HowlRound recently published their notice for a Jubilee in 2020:
“We plan to celebrate this vision with a Jubilee year in 2020, in which every theatre in the United States of America produces only works by women, people of color, artists of varied physical and cognitive ability, and/or LGBTQA artists.” (See more at: HowlRound Jubilee)
Then the comments started. Oh the comments. Let’s just say there were lots of…objections to this idea. I won’t list them, but you can find them at the bottom of the article.
And the follow up articles started appearing:
“As someone for whom the Jubilee proposal might (might) open a door or two, I read it with great interest and a gleam of hope. For those who might see a door or two temporarily closing, I heard some trepidation and some outright fury. Who will Jubilee close doors for, albeit at just some theatres for just one season? Straight white non-disabled cisgendered men. The biggest constituency on American stages today and yesterday and the day before that and many tomorrows.”

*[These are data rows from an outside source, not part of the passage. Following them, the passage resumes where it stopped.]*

Lemma filter_nonblank_blank ps :
  forallb blank ps = true -> filter QualityAssessor.nonblank ps = [].
Proof.
  induction ps as [|p ps IH]; simpl; [reflexivity|].
  rewrite andb_true_iff. intros [Hp Hps].
  rewrite (nonblank_blank _ Hp). now apply IH.
Qed.

Lemma paragraphs_of_blank text :
  blank text = true -> QualityAssessor.paragraphs_of text = [].
Proof.
  intros H. unfold QualityAssessor.paragraphs_of, split.
  rewrite filter_nonblank_blank; [reflexivity|now apply split_from_blank].
Qed.

(** A pattern that no whitespace character can start leaves a blank text
    without a match. *)
Lemma tokens_blank ic r :
  (forall prev c s, isspace c = true -> match_at ic r prev (c :: s) = None) ->
  forall s prev, blank s = true -> tokens ic r prev s 0 = map inl s.
Proof.
  intros Hr. induction s as [|c s IH]; intros prev; simpl; [reflexivity|].
  rewrite andb_true_iff. intros [Hc Hs].
  rewrite (Hr prev c s Hc). f_equal. now apply IH.
Qed.

Lemma matches_inl s : matches (map inl s) = [].
Proof. induction s; simpl; auto. Qed.

Lemma pieces_inl keep s : pieces keep (map inl s) = [s].
Proof. induction s as [|c s IH]; simpl; [reflexivity|]. now rewrite IH. Qed.

Lemma sentence_end_blank prev c s :
  isspace c = true ->
  match_at false QualityAssessor.sentence_end prev (c :: s) = None.
Proof.
  intros Hc. apply isspace_facts in Hc. destruct Hc as (H & _).
  unfold match_at, QualityAssessor.sentence_end, Plus. cbn [exec].
  unfold cls_ok. now rewrite H.
Qed.

Lemma quoted_blank prev c s :
  isspace c = true ->
  match_at false QualityAssessor.quoted prev (c :: s) = None.
Proof.
  intros Hc. apply isspace_facts in Hc. destruct Hc as (_ & H & _).
  unfold match_at, QualityAssessor.quoted. cbn [cat exec].
  unfold chr_ok. now rewrite H.
Qed.

Lemma capitalized_blank prev c s :
  isspace c = true ->
  match_at false QualityAssessor.capitalized prev (c :: s) = None.
Proof.
  intros Hc. apply isspace_facts in Hc. destruct Hc as (_ & _ & H & _).
  unfold match_at, QualityAssessor.capitalized. cbn [cat exec].
  unfold cls_ok. rewrite H. now destruct (xorb _ _).
Qed.

Lemma sentences_blank text :
  blank text = true ->
  re_split false QualityAssessor.sentence_end text = [text].
Proof.
  intros H. unfold re_split, scan.
  rewrite (@tokens_blank false _ sentence_end_blank) by exact H.
  apply pieces_inl.
Qed.

Lemma findall_quoted_blank text :
  blank text = true -> findall false QualityAssessor.quoted text = [].
Proof.
  intros H. unfold findall, scan.
  rewrite (@tokens_blank false _ quoted_blank) by exact H. apply matches_inl.
Qed.

Lemma findall_capitalized_blank text :
  blank text = true -> findall false QualityAssessor.capitalized text = [].
Proof.
  intros H. unfold findall, scan.
  rewrite (@tokens_blank false _ capitalized_blank) by exact H. apply matches_inl.
Qed.

Lemma lower_blank text : blank text = true -> lower text = text.
Proof.
  induction text as [|c s IH]; simpl; [reflexivity|].
  rewrite andb_true_iff. intros [Hc Hs].
  apply isspace_facts in Hc. destruct Hc as (_ & _ & _ & ->).
  now rewrite IH.
Qed.

(** A word that starts with a character that is no whitespace does not
    occur in a blank text. *)
Lemma contains_blank x w s :
  isspace x = false -> blank s = true -> contains (x :: w) s = false.
Proof.
  intros Hx. induction s as [|c s IH]; [reflexivity|].
  simpl blank. rewrite andb_true_iff. intros [Hc Hs].
  simpl. rewrite (IH Hs), orb_false_r.
  destruct (Ascii.eqb_spec x c) as [->|_]; [congruence|reflexivity].
Qed.

Lemma count_if_none {A} (f : A -> bool) (l : list A) :
  Forall (fun x => f x = false) l -> QualityAssessor.count_if f l = 0.
Proof.
  unfold QualityAssessor.count_if.
  induction 1 as [|x l Hx _ IH]; simpl; [reflexivity|]. now rewrite Hx.
Qed.

(** ** QualityAssessor.assess_quality on a blank text *)

Section BlankText.

Import QualityAssessor.

Variable text : str.
Hypothesis Hblank : blank text = true.

Lemma readability_blank : _assess_readability text = Ok 0.0%Q.
Proof.
  unfold _assess_readability. now rewrite (split_ws_blank _ Hblank).
Qed.

Lemma story_structure_blank : _assess_story_structure text = Ok 0.0%Q.
Proof.
  unfold _assess_story_structure. now rewrite (paragraphs_of_blank _ Hblank).
Qed.

Lemma character_consistency_blank :
  _assess_character_consistency text = Ok 0.7%Q.
Proof.
  unfold _assess_character_consistency, names_without.
  now rewrite (findall_capitalized_blank _ Hblank).
Qed.

Lemma sentence_lengths_blank :
  sentence_lengths_of (re_split false sentence_end text) = [].
Proof.
  unfold sentence_lengths_of. rewrite (sentences_blank _ Hblank).
  cbn [filter]. now rewrite (nonblank_blank _ Hblank).
Qed.

Lemma pacing_blank : _assess_pacing text = Ok 0.0%Q.
Proof. unfold _assess_pacing. now rewrite sentence_lengths_blank. Qed.

Lemma dialogue_effectiveness_blank :
  _assess_dialogue_effectiveness text = Ok 0.6%Q.
Proof.
  unfold _assess_dialogue_effectiveness.
  now rewrite (findall_quoted_blank _ Hblank).
Qed.

Lemma narrative_flow_blank : _assess_narrative_flow text = Ok 0.5%Q.
Proof.
  unfold _assess_narrative_flow. now rewrite (paragraphs_of_blank _ Hblank).
Qed.

Lemma tension_blank : _assess_tension text = Ok 0.5%Q.
Proof.
  unfold _assess_tension.
  rewrite (lower_blank _ Hblank), (sentences_blank _ Hblank).
  rewrite !count_if_none; [reflexivity| |].
  - repeat apply Forall_cons; try apply Forall_nil;
      now apply contains_blank.
  - apply Forall_cons; [|apply Forall_nil].
    rewrite (nonblank_blank _ Hblank). apply andb_false_r.
Qed.

Lemma prose_quality_blank : _assess_prose_quality text = Ok 0.0%Q.
Proof.
  unfold _assess_prose_quality. now rewrite (split_ws_blank _ Hblank).
Qed.

Lemma blank_text_metrics :
  assess_quality text =
  Ok {| readability_score := 0.0;
        story_structure_score := 0.0;
        character_consistency_score := 0.7;
        pacing_score := 0.0;
        dialogue_effectiveness_score := 0.6;
        narrative_flow_score := 0.5;
        tension_score := 0.5;
        prose_quality_score := 0.0;
        overall_score := 23 # 80 |}%Q.
Proof.
  unfold assess_quality.
  rewrite readability_blank, story_structure_blank,
    character_consistency_blank, pacing_blank, dialogue_effectiveness_blank,
    narrative_flow_blank, tension_blank, prose_quality_blank.
  reflexivity.
Qed.

End BlankText.

(** C3, as the code has it.  On an empty text and on a text made of
    whitespace [assess_quality] raises nothing; readability, story
    structure, pacing and prose quality are 0.0, character consistency is
    0.7, dialogue effectiveness 0.6, narrative flow 0.5 and tension 0.5,
    and the overall score is their mean, 0.2875. *)
Theorem assess_quality_blank (text : str) :
  blank text = true ->
  exists m,
    QualityAssessor.assess_quality text = Ok m /\
    readability_score m = 0.0%Q /\
    story_structure_score m = 0.0%Q /\
    character_consistency_score m = 0.7%Q /\
    pacing_score m = 0.0%Q /\
    dialogue_effectiveness_score m = 0.6%Q /\
    narrative_flow_score m = 0.5%Q /\
    tension_score m = 0.5%Q /\
    prose_quality_score m = 0.0%Q /\
    (overall_score m == 0.2875)%Q.
Proof.
  intros H. eexists. split; [apply (@blank_text_metrics text H)|].
  simpl. repeat split; reflexivity.
Qed.

Lemma assess_quality_blank_witness :
  exists m,
    QualityAssessor.assess_quality [" "%char; newline; " "%char] = Ok m /\
    character_consistency_score m = 0.7%Q /\
    (overall_score m == 0.2875)%Q.
Proof.
  destruct (@assess_quality_blank [" "%char; newline; " "%char])
    as (m & H & _ & _ & Hc & _ & _ & _ & _ & _ & Ho).
  - vm_compute. reflexivity.
  - exists m. auto.
Defined.

(** C3 as stated fails on the empty text: four of the eight scores and the
    overall score are not 0.0. *)
Lemma assess_quality_empty_not_zero :
  ~ (exists m,
        QualityAssessor.assess_quality "" = Ok m /\
        Forall (fun d => d == 0)%Q (dimensions m) /\
        (overall_score m == 0)%Q).
Proof.
  intros (m & H & _ & Ho).
  vm_compute in H. inversion H; subst m. simpl in Ho. discriminate Ho.
Qed.

(** ** QualityAssessor on a text without dialogue *)

(** The dialogue score itself is the neutral 0.6 when the text has no quoted
    segment. *)
Lemma dialogue_effectiveness_without_dialogue (text : str) :
  findall false QualityAssessor.quoted text = [] ->
  QualityAssessor._assess_dialogue_effectiveness text = Ok 0.6%Q.
Proof.
  intros H. unfold QualityAssessor._assess_dialogue_effectiveness.
  now rewrite H.
Qed.

(** So is the score in the metrics, whenever [assess_quality] returns. *)
Lemma assess_quality_without_dialogue (text : str) (m : QualityMetrics) :
  findall false QualityAssessor.quoted text = [] ->
  QualityAssessor.assess_quality text = Ok m ->
  dialogue_effectiveness_score m = 0.6%Q.
Proof.
  intros Hq H. unfold QualityAssessor.assess_quality in H.
  rewrite (dialogue_effectiveness_without_dialogue _ Hq) in H.
  apply bind_ok in H. destruct H as (r & _ & H).
  apply bind_ok in H. destruct H as (st & _ & H).
  apply bind_ok in H. destruct H as (cc & _ & H).
  apply bind_ok in H. destruct H as (pa & _ & H).
  apply bind_ok in H. destruct H as (d & Hd & H).
  apply bind_ok in H. destruct H as (fl & _ & H).
  apply bind_ok in H. destruct H as (te & _ & H).
  apply bind_ok in H. destruct H as (pr & _ & H).
  apply bind_ok in H. destruct H as (ov & _ & H).
  injection Hd as <-. injection H as <-. reflexivity.
Qed.

(** C8 at a text of punctuation.  The text is not empty and has no quoted
    segment, and [assess_quality] returns no metrics: the division in
    [_assess_readability] is by the number of sentences that are not
    blank, which is 0 here, the test [not sentences] before it being
    always false. *)
Theorem assess_quality_raises_on_punctuation :
  findall false QualityAssessor.quoted "..." = [] /\
  split_ws "..." = ["..."] /\
  re_split false QualityAssessor.sentence_end "..." = [""; ""] /\
  QualityAssessor._assess_dialogue_effectiveness "..." = Ok 0.6%Q /\
  QualityAssessor._assess_readability "..." = Raise ZeroDivisionError /\
  QualityAssessor.assess_quality "..." = Raise ZeroDivisionError.
Proof. repeat split; vm_compute; reflexivity. Qed.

But a couple of the comments in this response really resonated with me:
“I’ve never read a call for submissions that openly stated “there will be one slot held for a female playwright, unless we just don’t feel like it this year.” But look through enough festival histories and the four-guys-one-woman pattern is a well-established thing. The mainstage is even worse. That’s the reality. When I go for an opportunity, I’m really competing for a much smaller, much more limited slice of the pie than advertised. It’s the same (and worse) for artists of color. Apparently, nobody means to do this, but it’s done. And really, don’t bother denying it. Since The Count, no one with any sense is buying that argument”
“OK, you’re still mad that Jubilee is not for you. I get it. I’m an American playwright and the American theatre has been telling me it’s not for me all my life. So throwing a tantrum is not a crazy response, but consider: when women and POCs speak up about systemic sexism and racism, we are risking our careers. We get labeled as bitches and whiners (see recent yellowface Mikado flap or any online forum on any topic in which any woman dared voice an opinion ever). Check out the nasty backlash and consider: do you want this?”
And then, my favorite comment: “Because as much as I like a bitter drink or a bitter green, no one likes a bitter playwright.”
I saw this some of this reaction to the OSF Announcement to translate/adapt the Shakespeare plays (OSF Facebook Page).
And I marvel that opportunities can bring out the worst in us, when we feel excluded.